Rules Are for Schmucks: Hospitals That Won’t Treat
I like numbers. They can’t be used to explain everything, but they can be used to explain a lot.
Consider the example of Catholic hospitals. It has always seemed jarring to me that the government licenses, protects from competition, and subsidizes hospitals that refuse to perform certain medical procedures for the most bizarre religious reasons. Now, thanks to a new study published by the National Bureau of Economic Research, we can put some hard numbers on at least part of the damage these inane religious restrictions cause.
To some extent, the task of social scientists attempting to quantify this phenomenon has been made easier by the explosion in Catholic control over hospitals in recent years. One of the many adverse effects of the Affordable Care Act has been greater concentration in hospital ownership, with a wave of hospitals being gobbled up by larger chains. There were 110 hospital mergers in 2012 alone, nearly double the rate of the pre-ACA years. The Catholic hospital empire has been an enormous beneficiary of this change, with four of the top ten healthcare systems in the country now Catholic-dominated. From the social scientist standpoint, this takeover activity presents a juicy opportunity to compare data before and after the change in ownership, to determine what if any difference it makes.
For the most part, whether a hospital is owned by Catholics, sun-worshippers, or atheists doesn’t matter in the slightest to its patients—all they want is excellent care at a fair price. And for the most part, this is exactly what the social scientists found—no significant difference in overall quality of care at hospitals that switch from Catholic ownership to non-Catholic, or vice versa. But when it comes to certain specific procedures that the Catholic Church frowns on, the researchers found some profound effects following an ownership change.

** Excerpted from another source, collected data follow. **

(** * XIRR core of the investment IRR calculator

    A shallow embedding of [src/utils/xirr.ts] (day count, NPV kernel,
    Newton-Raphson and Brent solvers, reconciler) and of the window builder
    [buildPeriodCashFlows] of [src/App.tsx].

    JavaScript numbers are IEEE-754 binary64 values: they are modelled by
    Rocq's primitive [float], whose operations are the IEEE ones.  What the
    program takes from the JavaScript runtime and is not arithmetic
    ([Math.pow], [Number.prototype.toFixed], the local time zone, string
    parsing) is a parameter of the model, collected in the classes
    [Xirr.Runtime] and [App.Parsing]. *)

From Stdlib Require Import ZArith List Bool String Ascii Floats Uint63 Lia.
From Stdlib Require Import Permutation Sorted DecimalString.
Import ListNotations.
Set Warnings "-inexact-float".

#[local] Open Scope float_scope.

(** ** JavaScript numbers *)

Module Js.

(** Number of a (small) integer, as the runtime converts a day count. *)
Definition ofZ (z : Z) : float :=
  if (z <? 0)%Z then - of_uint63 (Uint63.of_Z (- z)) else of_uint63 (Uint63.of_Z z).

(** [x > y] and [x >= y] of JavaScript. *)
Definition gtb (x y : float) : bool := y <? x.
Definition geb (x y : float) : bool := y <=? x.

(** [Number.isNaN]. *)
Definition isNaN (x : float) : bool := negb (x =? x).

(** Strings are sequences of code units, here below 256.  [WhiteSpace] and
    [LineTerminator] among them: tab, line feed, vertical tab, form feed,
    carriage return, space and no-break space. *)
Definition isWhiteSpace (c : ascii) : bool :=
  let n := nat_of_ascii c in
  ((9 <=? n) && (n <=? 13) || (n =? 32) || (n =? 160))%nat.

Fixpoint trimStart (s : string) : string :=
  match s with
  | EmptyString => EmptyString
  | String c s' => if isWhiteSpace c then trimStart s' else s
  end.

Fixpoint trimEnd (s : string) : string :=
  match s with
  | EmptyString => EmptyString
  | String c s' =>
      match trimEnd s' with
      | EmptyString => if isWhiteSpace c then EmptyString else String c EmptyString
      | t => String c t
      end
  end.

(** Truthiness of a string: it is not empty. *)
Definition truthy (s : string) : bool := negb (String.eqb s "").

(** [n.toString()] for an array index. *)
Definition indexToString (n : nat) : string := NilZero.string_of_uint (Nat.to_uint n).

(** [s.trim()]. *)
Definition trim (s : string) : string := trimEnd (trimStart s).

(** [s.split(sep)] for a separator of one character: the pieces between
    the separators, one more than there are separators. *)
Fixpoint split (sep : ascii) (s : string) : list string :=
  match s with
  | EmptyString => [EmptyString]
  | String c s' =>
      if Ascii.eqb c sep then EmptyString :: split sep s'
      else
        match split sep s' with
        | piece :: pieces => String c piece :: pieces
        | [] => [String c EmptyString]
        end
  end.

(** *** Time values

    The day number and the calendar of a time value, in milliseconds
    since 1970-01-01 UTC, over the proleptic Gregorian calendar. *)
Definition msPerDay : Z := 86400000.

(** [Day(t)]. *)
Definition Day (t : Z) : Z := (t / msPerDay)%Z.

(** The day number of the day [d] of the month [m], from 1 to 12, of the
    year [y], and year, month and day of a day number. *)
Definition daysFromCivil (y m d : Z) : Z :=
  let y' := (if m <=? 2 then y - 1 else y)%Z in
  let era := (y' / 400)%Z in
  let yoe := (y' - era * 400)%Z in
  let doy := ((153 * (if 2 <? m then m - 3 else m + 9) + 2) / 5 + d - 1)%Z in
  let doe := (yoe * 365 + yoe / 4 - yoe / 100 + doy)%Z in
  (era * 146097 + doe - 719468)%Z.

Definition civilFromDays (days : Z) : Z * Z * Z :=
  let z := (days + 719468)%Z in
  let era := (z / 146097)%Z in
  let doe := (z - era * 146097)%Z in
  let yoe := ((doe - doe / 1460 + doe / 36524 - doe / 146096) / 365)%Z in
  let doy := (doe - (365 * yoe + yoe / 4 - yoe / 100))%Z in
  let mp := ((5 * doy + 2) / 153)%Z in
  let d := (doy - (153 * mp + 2) / 5 + 1)%Z in
  let m := (if mp <? 10 then mp + 3 else mp - 9)%Z in
  ((if m <=? 2 then yoe + era * 400 + 1 else yoe + era * 400)%Z, m, d).

(** [YearFromTime(t)], [MonthFromTime(t)], from 0 to 11, and
    [DateFromTime(t)]. *)
Definition YearFromTime (t : Z) : Z := let '(y, _, _) := civilFromDays (Day t) in y.
Definition MonthFromTime (t : Z) : Z := let '(_, m, _) := civilFromDays (Day t) in (m - 1)%Z.
Definition DateFromTime (t : Z) : Z := let '(_, _, d) := civilFromDays (Day t) in d.

(** [MakeDay(year, month, date)] for a month from 0 to 11: the day number
    of the first of the month, plus [date - 1]. *)
Definition MakeDay (year month date : Z) : Z :=
  (daysFromCivil year (month + 1) 1 + date - 1)%Z.

(** [Date.UTC(year, month, date)]: a year from 0 to 99 stands for
    1900 + year; the time of day is 0. *)
Definition Date_UTC (year month date : Z) : Z :=
  let yr := (if (0 <=? year) && (year <=? 99) then 1900 + year else year)%Z in
  (MakeDay yr month date * msPerDay)%Z.

End Js.

(** Proofs unfold [Date.UTC] only where they reason about the calendar. *)
Opaque Js.Date_UTC.

(** ** xirr.ts *)

Module Xirr.

(** A [Date] holding a valid time value: milliseconds since the epoch
    (dates whose local day [Date.UTC] puts outside the range of time values,
    within a day of its ends, are left out). *)
Record Date := mkDate { getTime : Z }.

Record CashFlow := mkCashFlow {
  date : Date;
  amount : float;
  description : option string
}.

Record MethodResult := mkMethodResult {
  rate : float;
  ratePercent : string;
  iterations : nat;
  method : string;
  converged : bool;
  finalNPV : float
}.

Record XIRRResult := mkXIRRResult {
  xirr : float;
  xirrPercent : string;
  simpleReturn : float;
  simpleReturnPercent : string;
  annualized : bool;
  totalDays : Z;
  netCashFlow : float;
  firstCashFlow : float;
  lastCashFlow : float;
  totalInflows : float;
  totalOutflows : float;
  newtonRaphson : MethodResult;
  brent : MethodResult;
  hasDifference : bool;
  difference : float;
  differencePercent : string
}.

(** What xirr.ts takes from the runtime.  [Math_pow] is
    implementation-approximated in ECMAScript, [LocalTZA t] is the offset
    of local time from UTC at time [t], in milliseconds. *)
Class Runtime := {
  Math_pow : float -> float -> float;
  toFixed : float -> nat -> string;
  LocalTZA : Z -> Z
}.

Section Core.
Context {rt : Runtime}.

Definition msPerDay : Z := 1000 * 60 * 60 * 24.

(** [d.getFullYear()], [d.getMonth()] and [d.getDate()]: year, month
    (0 to 11) and day of the month of [d] in local time. *)
Definition LocalTime (d : Date) : Z := (getTime d + LocalTZA (getTime d))%Z.
Definition getFullYear (d : Date) : Z := Js.YearFromTime (LocalTime d).
Definition getMonth (d : Date) : Z := Js.MonthFromTime (LocalTime d).
Definition getDate (d : Date) : Z := Js.DateFromTime (LocalTime d).

(** Both [utc] values are multiples of [msPerDay] below 2^53 in
    magnitude, so the subtraction and the division of the source are
    exact in binary64: the day count is kept as an integer and becomes
    a number where the source divides it by 365.25. *)
Definition dateDiffInDays (date1 date2 : Date) : Z :=
  let utc1 := Js.Date_UTC (getFullYear date1) (getMonth date1) (getDate date1) in
  let utc2 := Js.Date_UTC (getFullYear date2) (getMonth date2) (getDate date2) in
  Z.abs ((utc2 - utc1) / msPerDay).

Definition calculateNPV (rate : float) (cashFlows : list CashFlow)
    (startDate : Date) : float :=
  fold_left
    (fun npv flow =>
       let days := dateDiffInDays startDate (date flow) in
       let years := Js.ofZ days / 365.25 in
       npv + amount flow / Math_pow (1 + rate) years)
    cashFlows 0.

Definition calculateDerivativeNPV (rate : float) (cashFlows : list CashFlow)
    (startDate : Date) : float :=
  fold_left
    (fun dnpv flow =>
       let days := dateDiffInDays startDate (date flow) in
       let years := Js.ofZ days / 365.25 in
       dnpv + (- years * amount flow) / Math_pow (1 + rate) (years + 1))
    cashFlows 0.

Definition maxIterations : nat := 100.
Definition precision : float := 0.000001.

(** The [for] loop of the Newton-Raphson solver; [fuel] is the number of
    iterations the loop condition still allows.  It returns the local
    variables [rate], [iterations] and [converged] at loop exit. *)
Fixpoint newtonLoop (cashFlows : list CashFlow) (startDate : Date)
    (fuel : nat) (rate : float) (iterations : nat) : float * nat * bool :=
  match fuel with
  | O => (rate, iterations, false)
  | S fuel' =>
      let npv := calculateNPV rate cashFlows startDate in
      if abs npv <? precision then (rate, iterations, true)
      else
        let dnpv := calculateDerivativeNPV rate cashFlows startDate in
        if dnpv =? 0 then (rate, iterations, false)
        else
          let newRate := rate - npv / dnpv in
          let rate' := if newRate <=? -0.99 then -0.99 else newRate in
          newtonLoop cashFlows startDate fuel' rate' (S iterations)
  end.

Definition calculateWithNewtonRaphson (cashFlows : list CashFlow) (startDate : Date)
    (initialGuess : float) : MethodResult :=
  let '(rate, iterations, converged) :=
    newtonLoop cashFlows startDate maxIterations initialGuess 0 in
  let finalNPV := calculateNPV rate cashFlows startDate in
  {| rate := rate;
     ratePercent := toFixed (rate * 100) 6;
     iterations := iterations + 1;
     method := "Newton-Raphson";
     converged := converged;
     finalNPV := finalNPV |}.

(** The [for] loop of the bracketing solver over its local variables. *)
Fixpoint brentLoop (cashFlows : list CashFlow) (startDate : Date) (fuel : nat)
    (a b c d e fa fb fc : float) (iterations : nat) : float * nat * bool :=
  match fuel with
  | O => (b, iterations, false)
  | S fuel' =>
      let '(a, b, c, fa, fb, fc) :=
        if abs fc <? abs fb then (b, c, b, fb, fc, fb) else (a, b, c, fa, fb, fc) in
      let tol := 2 * precision * abs b + precision in
      let m := 0.5 * (c - b) in
      if (abs m <=? tol) || (abs fb <? precision) then (b, iterations, true)
      else
        let '(d, e) :=
          if (abs e <? tol) || (abs fa <=? abs fb) then (m, m)
          else
            let s := fb / fa in
            let '(p, q) :=
              if a =? c then (2 * m * s, 1 - s)
              else
                let q := fa / fc in
                let r := fb / fc in
                (s * (2 * m * q * (q - r) - (b - a) * (r - 1)),
                 (q - 1) * (r - 1) * (s - 1)) in
            let '(p, q) := if Js.gtb p 0 then (p, - q) else (- p, q) in
            let s2 := 2 * p in
            if (s2 <? 3 * m * q - abs (tol * q)) && (s2 <? abs (e * q))
            then (p / q, d)
            else (m, m) in
        let a := b in
        let fa := fb in
        let b :=
          if Js.gtb (abs d) tol then b + d
          else b + (if Js.geb m 0 then tol else - tol) in
        let fb := calculateNPV b cashFlows startDate in
        let '(c, fc, d, e) :=
          if Js.gtb (fb * fc) 0 then (a, fa, b - a, b - a) else (c, fc, d, e) in
        brentLoop cashFlows startDate fuel' a b c d e fa fb fc (S iterations)
  end.

Definition calculateWithBrent (cashFlows : list CashFlow) (startDate : Date)
    (lowerBound upperBound : float) : MethodResult :=
  let a := lowerBound in
  let b := upperBound in
  let c := a in
  let d := b - a in
  let e := d in
  let fa := calculateNPV a cashFlows startDate in
  let fb := calculateNPV b cashFlows startDate in
  let fc := fa in
  let '(a, b, fa, fb) :=
    if Js.geb (fa * fb) 0
    then (-0.5, 5.0, calculateNPV (-0.5) cashFlows startDate,
          calculateNPV 5.0 cashFlows startDate)
    else (a, b, fa, fb) in
  let '(b, iterations, converged) :=
    brentLoop cashFlows startDate maxIterations a b c d e fa fb fc 0 in
  let finalNPV := calculateNPV b cashFlows startDate in
  {| rate := b;
     ratePercent := toFixed (b * 100) 6;
     iterations := iterations + 1;
     method := "Brent's Method";
     converged := converged;
     finalNPV := finalNPV |}.

(** [[...cashFlows].sort((a, b) => a.date.getTime() - b.date.getTime())]:
    the sort of the runtime is stable; with valid dates the comparator is
    a total preorder, so the result is the stable sort by time value. *)
Fixpoint insertByTime (x : CashFlow) (l : list CashFlow) : list CashFlow :=
  match l with
  | [] => [x]
  | y :: l' =>
      if (getTime (date x) <=? getTime (date y))%Z then x :: y :: l'
      else y :: insertByTime x l'
  end.

Definition sortByTime (l : list CashFlow) : list CashFlow :=
  fold_right insertByTime [] l.

Definition sumAmounts (l : list CashFlow) : float :=
  fold_left (fun sum flow => sum + amount flow) l 0.

Definition calculateXIRR (cashFlows : list CashFlow) : option XIRRResult :=
  if (List.length cashFlows <? 2)%nat then None
  else
    let sortedFlows := sortByTime cashFlows in
    match sortedFlows with
    | [] => None
    | first :: _ =>
        let final := last sortedFlows first in
        let startDate := date first in
        let endDate := date final in
        let totalDays := dateDiffInDays startDate endDate in
        let netCashFlow := sumAmounts sortedFlows in
        let outflows := filter (fun f => amount f <? 0) sortedFlows in
        let inflows := filter (fun f => Js.gtb (amount f) 0) sortedFlows in
        let totalOutflows :=
          fold_left (fun sum flow => sum + abs (amount flow)) outflows 0 in
        let totalInflows := sumAmounts inflows in
        let firstCashFlow := amount first in
        let lastCashFlow := amount final in
        if (lastCashFlow <? 0) && (netCashFlow <? 0) then None
        else
          let newtonResult := calculateWithNewtonRaphson sortedFlows startDate 0.1 in
          let brentResult := calculateWithBrent sortedFlows startDate (-0.99) 10.0 in
          let bestResult :=
            if abs (finalNPV newtonResult) <? abs (finalNPV brentResult)
            then newtonResult else brentResult in
          let rate := rate bestResult in
          let difference := abs (Xirr.rate newtonResult - Xirr.rate brentResult) in
          let hasDifference := Js.gtb difference 0.00001 in
          let annualized := (365 <? totalDays)%Z in
          let years := Js.ofZ totalDays / 365.25 in
          let simpleReturn := Math_pow (1 + rate) years - 1 in
          Some {| xirr := rate;
                  xirrPercent := toFixed (rate * 100) 2;
                  simpleReturn := simpleReturn;
                  simpleReturnPercent := toFixed (simpleReturn * 100) 2;
                  annualized := annualized;
                  totalDays := totalDays;
                  netCashFlow := netCashFlow;
                  firstCashFlow := firstCashFlow;
                  lastCashFlow := lastCashFlow;
                  totalInflows := totalInflows;
                  totalOutflows := totalOutflows;
                  newtonRaphson := newtonResult;
                  brent := brentResult;
                  hasDifference := hasDifference;
                  difference := difference;
                  differencePercent := toFixed (difference * 100) 6 |}
    end.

The two procedures with the sharpest statistical differences were abortion and tubal ligation. The fact that Catholic hospitals are less likely to perform abortions falls a bit short of being head-turning news, so let’s focus on the tubal ligations.
Tubal ligation, sometimes called “tube-tying,” is a procedure that effectively prevents a future pregnancy by making it impossible for sperm to reach the egg cell. Unlike certain other types of contraception, it can never result in the destruction of a newly-fertilized egg, because the process can never get that far. Tubal ligation requires a full-blown surgical operation on an in-patient basis, with all the risks that every general-anesthetic surgery carries. As a result, one of the most common circumstances of tubal ligation procedures is a difficult pregnancy and/or labor that ends with a C-section birth. The doctor tells the woman that as a result of her particular condition, trying to have another baby would involve much greater than average risk both for herself and her future child. The doctor also tells her that the incision that must be made for the tubal ligation is exactly the same incision that must already be made for the current C-section. If she wants to avoid that future risk, by far the safest time to do so is during the C-section procedure itself.
The woman then weighs her options and makes her choice. At least, that’s what she does in a hospital that cares primarily about its patients. But a Catholic hospital, which cares primarily about harebrained rules made up by elderly men, makes the choice for her. No tubal ligations are allowed, because all sexual activity must involve the possibility of procreation. (Why they don’t call sex after menopause sinful as well, you’ll have to ask them—I can’t explain it.) If the woman does die in a future pregnancy, or in a future surgery that could have been avoided, she’s just one more case of collateral damage.
After processing the mountains of ownership change data, the researchers concluded that the effect of Catholic ownership was to reduce tubal ligations by 31 percent in Catholic hospitals. Multiplying that figure by other data, they came up with a persuasive estimate that Catholic ownership “results in 9,508 fewer tubal ligations per year as a result of Catholic restrictions on reproductive care.”
That’s a lot of women put at unnecessary risk every year.
Here’s an interesting question: Why isn’t the figure higher than 31 percent? At an extreme, why aren’t all the tubal ligations done in non-Catholic hospitals? There seem to be two reasons for this—a good one, and a bad one.
The good reason is that not everyone follows the rules. Some doctors, faced with a choice between a woman’s safety and Catholic doctrine, decide that “rules are for schmucks” (or something like that!) and do what their conscience tells them is correct. (There is reason to be concerned that an unintended side effect of the publicity surrounding this study may be a crackdown against these doctors.)
The bad reason is that apparently many sales of Catholic hospitals to non-Catholic firms include a covenant to the effect that the non-Catholic firm must continue to abide by the lunatic Catholic rules even after the sale. How strictly they follow this, no one knows, but to the extent it’s followed at all, it blurs the difference between Catholic and non-Catholic hospitals the researchers were tracking.
Here’s a cool strategy for the bishops to consider: buy a hospital, then immediately flip it for the same price to a different buyer, but with the “no tubal ligations” covenant attached. Use the proceeds to buy and flip another hospital, then another, then another, until you’ve tainted the entire US hospital system. Then women will have no choice at all—God’s will be done!
Here’s an even cooler strategy for federal and state governments to consider: tell hospitals that if they want a license, if they want subsidies, if they want protection from competition, they have to treat patients based on medical criteria rather than based on what Rome says.